■ PROBLEM DETAILS ■
In full and without change, repeat the records shown below.

--- RECORDS SUPPLIED Enclosed Below ---

(* ===== verification/Login.v ===== *)
(** * src/handle/response.c: logging a user in

    A response of the provider that matches a state of this browser becomes a session of the user that its ID token names.  The
    provider, the user and the tokens are put into the session, which is saved before the user goes back to where he came from. *)

From S2P Require Import Prelude Cstr Apr StrUtil Jansson Json Http Html Form Url Cookie Base64 Jose Jwt Util ShmCache Cache World.
From S2P Require Import HttpClient Cjose Jwk Jwe JoseLib Jws Pkce Provider ProviderSet Profile JwtCheck Jwks IdToken ClientAuth Token ProtoState Response AuthRequest.
From S2P Require Import Session SessionAttr State Authz Scrub Files CfgParse Config AppInfo Dir Metadata MetadataConf ProviderLookup Request Pass Refresh Userinfo UserinfoHandle.
#[local] Open Scope Z_scope.

Definition OIDC_PROTO_SESSION_STATE : string := "session_state".
Definition OIDC_PROTO_PROMPT_NONE : string := "none".
Definition OIDC_PROTO_ERROR_DESCRIPTION : string := "error_description".
Definition OIDC_CLAIM_SID : string := "sid".
Definition OIDC_REQUEST_STATE_KEY_HTML : string := "hl".
Definition OIDC_DEFAULT_CLAIM_REMOTE_USER : string := "sub@".
Definition OIDC_UTIL_REGEXP_MATCH_NR : Z := 1.
Definition OIDC_PCRE_SUBST_MAX_INPUT_LEN : Z := 4096.
Definition OIDC_RESPONSE_NO_REPEAT : list string := [OIDC_PROTO_STATE; OIDC_PROTO_CODE; OIDC_PROTO_ACCESS_TOKEN; OIDC_PROTO_ID_TOKEN].
Definition HTTP_BAD_REQUEST : Z := 400.

(** PCRE: the group of a match with the number, and the number of substitutions with the result. *)
Class PcreSubst (P : Pcre) := {
  pcre_substring : pcre -> string -> Z -> option string;
  pcre_substitute : pcre -> string -> string -> option (Z * string)
}.

(** ** The name of a user *)

Section remote_user.
Context {J : Jansson} {P : Pcre} {PS : PcreSubst P}.

Definition oidc_pcre_subst (preg : pcre) (str rep : string) : option string :=
  '(rc, output) ← pcre_substitute preg str rep;
  if (0 <? rc) && (0 <? zlen output) then Some output else None.

(** [None] is [FALSE]. *)
Definition oidc_util_regexp_substitute (input regexp replace : string) : option string :=
  preg ← pcre_compile regexp;
  if OIDC_PCRE_SUBST_MAX_INPUT_LEN <? zlen input then None else oidc_pcre_subst preg input replace.

(** [oidc_util_regexp_first_match], when the output is asked for. *)
Definition regexp_first_group (input regexp : string) : option string :=
  preg ← pcre_compile regexp;
  if pcre_exec preg input then pcre_substring preg input OIDC_UTIL_REGEXP_MATCH_NR else None.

--- End of Enclosed RECORDS SUPPLIED ---

■ EXPECTED OUTPUT ■
(* ===== verification/Login.v ===== *)
(** * src/handle/response.c: logging a user in

    A response of the provider that matches a state of this browser becomes a session of the user that its ID token names.  The
    provider, the user and the tokens are put into the session, which is saved before the user goes back to where he came from. *)

From S2P Require Import Prelude Cstr Apr StrUtil Jansson Json Http Html Form Url Cookie Base64 Jose Jwt Util ShmCache Cache World.
From S2P Require Import HttpClient Cjose Jwk Jwe JoseLib Jws Pkce Provider ProviderSet Profile JwtCheck Jwks IdToken ClientAuth Token ProtoState Response AuthRequest.
From S2P Require Import Session SessionAttr State Authz Scrub Files CfgParse Config AppInfo Dir Metadata MetadataConf ProviderLookup Request Pass Refresh Userinfo UserinfoHandle.
#[local] Open Scope Z_scope.

Definition OIDC_PROTO_SESSION_STATE : string := "session_state".
Definition OIDC_PROTO_PROMPT_NONE : string := "none".
Definition OIDC_PROTO_ERROR_DESCRIPTION : string := "error_description".
Definition OIDC_CLAIM_SID : string := "sid".
Definition OIDC_REQUEST_STATE_KEY_HTML : string := "hl".
Definition OIDC_DEFAULT_CLAIM_REMOTE_USER : string := "sub@".
Definition OIDC_UTIL_REGEXP_MATCH_NR : Z := 1.
Definition OIDC_PCRE_SUBST_MAX_INPUT_LEN : Z := 4096.
Definition OIDC_RESPONSE_NO_REPEAT : list string := [OIDC_PROTO_STATE; OIDC_PROTO_CODE; OIDC_PROTO_ACCESS_TOKEN; OIDC_PROTO_ID_TOKEN].
Definition HTTP_BAD_REQUEST : Z := 400.

(** PCRE: the group of a match with the number, and the number of substitutions with the result. *)
Class PcreSubst (P : Pcre) := {
  pcre_substring : pcre -> string -> Z -> option string;
  pcre_substitute : pcre -> string -> string -> option (Z * string)
}.

(** ** The name of a user *)

Section remote_user.
Context {J : Jansson} {P : Pcre} {PS : PcreSubst P}.

Definition oidc_pcre_subst (preg : pcre) (str rep : string) : option string :=
  '(rc, output) ← pcre_substitute preg str rep;
  if (0 <? rc) && (0 <? zlen output) then Some output else None.

(** [None] is [FALSE]. *)
Definition oidc_util_regexp_substitute (input regexp replace : string) : option string :=
  preg ← pcre_compile regexp;
  if OIDC_PCRE_SUBST_MAX_INPUT_LEN <? zlen input then None else oidc_pcre_subst preg input replace.

(** [oidc_util_regexp_first_match], when the output is asked for. *)
Definition regexp_first_group (input regexp : string) : option string :=
  preg ← pcre_compile regexp;
  if pcre_exec preg input then pcre_substring preg input OIDC_UTIL_REGEXP_MATCH_NR else None.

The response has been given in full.